- What you have to do
Copy all lines in the data that contain the string "destruct".

Collection entries:
***
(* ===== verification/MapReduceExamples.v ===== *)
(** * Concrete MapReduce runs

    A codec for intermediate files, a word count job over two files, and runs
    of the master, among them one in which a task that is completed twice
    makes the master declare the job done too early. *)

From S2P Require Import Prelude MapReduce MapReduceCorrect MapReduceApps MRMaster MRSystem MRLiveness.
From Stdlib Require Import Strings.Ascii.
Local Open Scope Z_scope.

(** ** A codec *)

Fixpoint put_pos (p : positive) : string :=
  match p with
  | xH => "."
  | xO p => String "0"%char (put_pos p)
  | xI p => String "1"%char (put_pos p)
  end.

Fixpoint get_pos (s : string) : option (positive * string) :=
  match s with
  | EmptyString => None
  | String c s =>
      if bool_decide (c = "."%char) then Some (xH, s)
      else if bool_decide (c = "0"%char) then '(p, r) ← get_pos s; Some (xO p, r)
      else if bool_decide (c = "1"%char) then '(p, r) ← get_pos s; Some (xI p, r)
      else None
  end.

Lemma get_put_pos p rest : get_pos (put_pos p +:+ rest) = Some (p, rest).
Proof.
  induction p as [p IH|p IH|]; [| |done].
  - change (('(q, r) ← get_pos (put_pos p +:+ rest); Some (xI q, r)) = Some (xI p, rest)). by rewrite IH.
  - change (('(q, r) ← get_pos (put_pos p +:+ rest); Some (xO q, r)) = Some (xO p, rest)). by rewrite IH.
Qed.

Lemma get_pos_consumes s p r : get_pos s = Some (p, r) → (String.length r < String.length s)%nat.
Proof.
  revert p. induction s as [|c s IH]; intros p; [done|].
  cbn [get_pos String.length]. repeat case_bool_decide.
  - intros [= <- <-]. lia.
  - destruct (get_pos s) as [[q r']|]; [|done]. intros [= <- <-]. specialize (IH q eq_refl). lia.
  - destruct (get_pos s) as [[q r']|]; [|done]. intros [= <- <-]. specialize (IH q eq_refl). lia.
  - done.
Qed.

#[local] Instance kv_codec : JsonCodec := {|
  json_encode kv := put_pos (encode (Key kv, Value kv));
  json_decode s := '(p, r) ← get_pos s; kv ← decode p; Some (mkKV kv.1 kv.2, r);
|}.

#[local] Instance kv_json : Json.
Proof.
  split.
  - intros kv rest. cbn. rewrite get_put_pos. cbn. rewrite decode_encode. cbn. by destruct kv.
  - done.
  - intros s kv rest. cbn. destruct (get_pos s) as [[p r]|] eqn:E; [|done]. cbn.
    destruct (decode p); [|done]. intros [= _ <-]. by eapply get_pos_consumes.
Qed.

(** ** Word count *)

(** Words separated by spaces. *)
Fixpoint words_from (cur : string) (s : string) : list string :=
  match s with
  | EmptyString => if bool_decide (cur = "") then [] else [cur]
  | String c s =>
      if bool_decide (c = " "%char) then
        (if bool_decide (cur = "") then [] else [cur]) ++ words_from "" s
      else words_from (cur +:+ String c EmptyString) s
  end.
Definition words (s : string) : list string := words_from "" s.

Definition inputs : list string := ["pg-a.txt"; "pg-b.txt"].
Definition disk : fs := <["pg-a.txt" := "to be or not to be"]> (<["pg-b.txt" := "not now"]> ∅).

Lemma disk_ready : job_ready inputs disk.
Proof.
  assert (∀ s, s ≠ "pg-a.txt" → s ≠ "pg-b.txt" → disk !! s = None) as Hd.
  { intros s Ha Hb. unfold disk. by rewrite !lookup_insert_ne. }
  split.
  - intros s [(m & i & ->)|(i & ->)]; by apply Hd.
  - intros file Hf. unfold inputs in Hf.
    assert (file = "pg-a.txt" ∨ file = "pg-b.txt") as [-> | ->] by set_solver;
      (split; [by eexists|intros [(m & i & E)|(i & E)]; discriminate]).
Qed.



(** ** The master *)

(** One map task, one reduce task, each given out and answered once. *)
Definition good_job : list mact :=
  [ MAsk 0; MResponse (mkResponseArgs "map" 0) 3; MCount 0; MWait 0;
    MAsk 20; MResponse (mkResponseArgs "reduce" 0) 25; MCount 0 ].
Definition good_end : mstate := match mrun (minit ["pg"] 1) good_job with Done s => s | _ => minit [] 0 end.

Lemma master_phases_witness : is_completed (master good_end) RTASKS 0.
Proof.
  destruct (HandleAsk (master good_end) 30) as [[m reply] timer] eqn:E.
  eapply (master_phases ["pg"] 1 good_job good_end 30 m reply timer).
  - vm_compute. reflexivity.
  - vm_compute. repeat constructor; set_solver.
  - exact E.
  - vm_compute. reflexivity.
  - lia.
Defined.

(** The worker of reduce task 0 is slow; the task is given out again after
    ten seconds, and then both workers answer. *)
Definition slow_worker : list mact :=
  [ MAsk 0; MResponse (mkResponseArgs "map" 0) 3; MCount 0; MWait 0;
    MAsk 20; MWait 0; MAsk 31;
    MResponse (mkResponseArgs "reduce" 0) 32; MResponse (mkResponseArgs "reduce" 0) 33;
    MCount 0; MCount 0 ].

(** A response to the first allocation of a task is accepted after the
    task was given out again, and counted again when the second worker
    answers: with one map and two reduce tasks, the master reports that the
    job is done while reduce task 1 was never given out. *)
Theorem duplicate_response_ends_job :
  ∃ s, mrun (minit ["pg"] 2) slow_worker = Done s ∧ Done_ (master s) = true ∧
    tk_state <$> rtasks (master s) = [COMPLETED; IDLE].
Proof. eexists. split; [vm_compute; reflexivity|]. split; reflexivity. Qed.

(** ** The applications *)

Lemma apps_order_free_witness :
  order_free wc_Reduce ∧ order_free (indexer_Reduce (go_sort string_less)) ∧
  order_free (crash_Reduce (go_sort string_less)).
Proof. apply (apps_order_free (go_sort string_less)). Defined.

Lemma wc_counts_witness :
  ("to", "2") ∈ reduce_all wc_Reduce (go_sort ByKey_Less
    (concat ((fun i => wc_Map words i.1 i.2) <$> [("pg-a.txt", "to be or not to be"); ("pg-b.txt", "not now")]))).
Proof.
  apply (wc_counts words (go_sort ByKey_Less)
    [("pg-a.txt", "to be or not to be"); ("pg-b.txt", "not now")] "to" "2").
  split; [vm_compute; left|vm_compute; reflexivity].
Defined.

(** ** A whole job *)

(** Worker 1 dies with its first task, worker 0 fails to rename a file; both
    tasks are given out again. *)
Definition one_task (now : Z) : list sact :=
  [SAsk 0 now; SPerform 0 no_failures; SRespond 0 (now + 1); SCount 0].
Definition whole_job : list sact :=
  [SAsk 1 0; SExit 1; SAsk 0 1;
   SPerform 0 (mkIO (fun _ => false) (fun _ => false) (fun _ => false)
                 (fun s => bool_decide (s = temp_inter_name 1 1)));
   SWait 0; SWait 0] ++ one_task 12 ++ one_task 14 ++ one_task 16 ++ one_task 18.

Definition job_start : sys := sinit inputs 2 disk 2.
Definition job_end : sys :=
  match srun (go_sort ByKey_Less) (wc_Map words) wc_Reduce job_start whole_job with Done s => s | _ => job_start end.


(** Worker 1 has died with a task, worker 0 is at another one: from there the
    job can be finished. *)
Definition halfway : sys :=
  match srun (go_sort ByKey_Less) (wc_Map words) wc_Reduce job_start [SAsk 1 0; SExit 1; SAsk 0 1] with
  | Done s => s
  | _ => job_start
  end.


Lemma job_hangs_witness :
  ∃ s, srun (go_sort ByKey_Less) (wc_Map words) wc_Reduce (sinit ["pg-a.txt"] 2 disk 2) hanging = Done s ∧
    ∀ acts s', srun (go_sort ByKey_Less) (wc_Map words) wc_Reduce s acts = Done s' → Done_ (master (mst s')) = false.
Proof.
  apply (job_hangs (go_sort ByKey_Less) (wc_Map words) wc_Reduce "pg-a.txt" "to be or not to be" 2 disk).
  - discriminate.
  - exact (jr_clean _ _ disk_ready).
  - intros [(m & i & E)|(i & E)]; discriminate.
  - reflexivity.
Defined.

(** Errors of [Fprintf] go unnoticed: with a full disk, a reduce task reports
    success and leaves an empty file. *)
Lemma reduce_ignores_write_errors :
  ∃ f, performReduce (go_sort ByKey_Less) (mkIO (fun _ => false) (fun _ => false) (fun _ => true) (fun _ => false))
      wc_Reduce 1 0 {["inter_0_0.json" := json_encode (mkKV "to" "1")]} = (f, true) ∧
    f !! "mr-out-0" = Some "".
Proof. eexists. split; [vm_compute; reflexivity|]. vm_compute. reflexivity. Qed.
***
- Result of this exercise
  - destruct (get_pos s) as [[q r']|]; [|done]. intros [= <- <-]. specialize (IH q eq_refl). lia.
  - destruct (get_pos s) as [[q r']|]; [|done]. intros [= <- <-]. specialize (IH q eq_refl). lia.
  - intros kv rest. cbn. rewrite get_put_pos. cbn. rewrite decode_encode. cbn. by destruct kv.
  - intros s kv rest. cbn. destruct (get_pos s) as [[p r]|] eqn:E; [|done]. cbn.
    destruct (decode p); [|done]. intros [= _ <-]. by eapply get_pos_consumes.
  destruct (HandleAsk (master good_end) 30) as [[m reply] timer] eqn:E.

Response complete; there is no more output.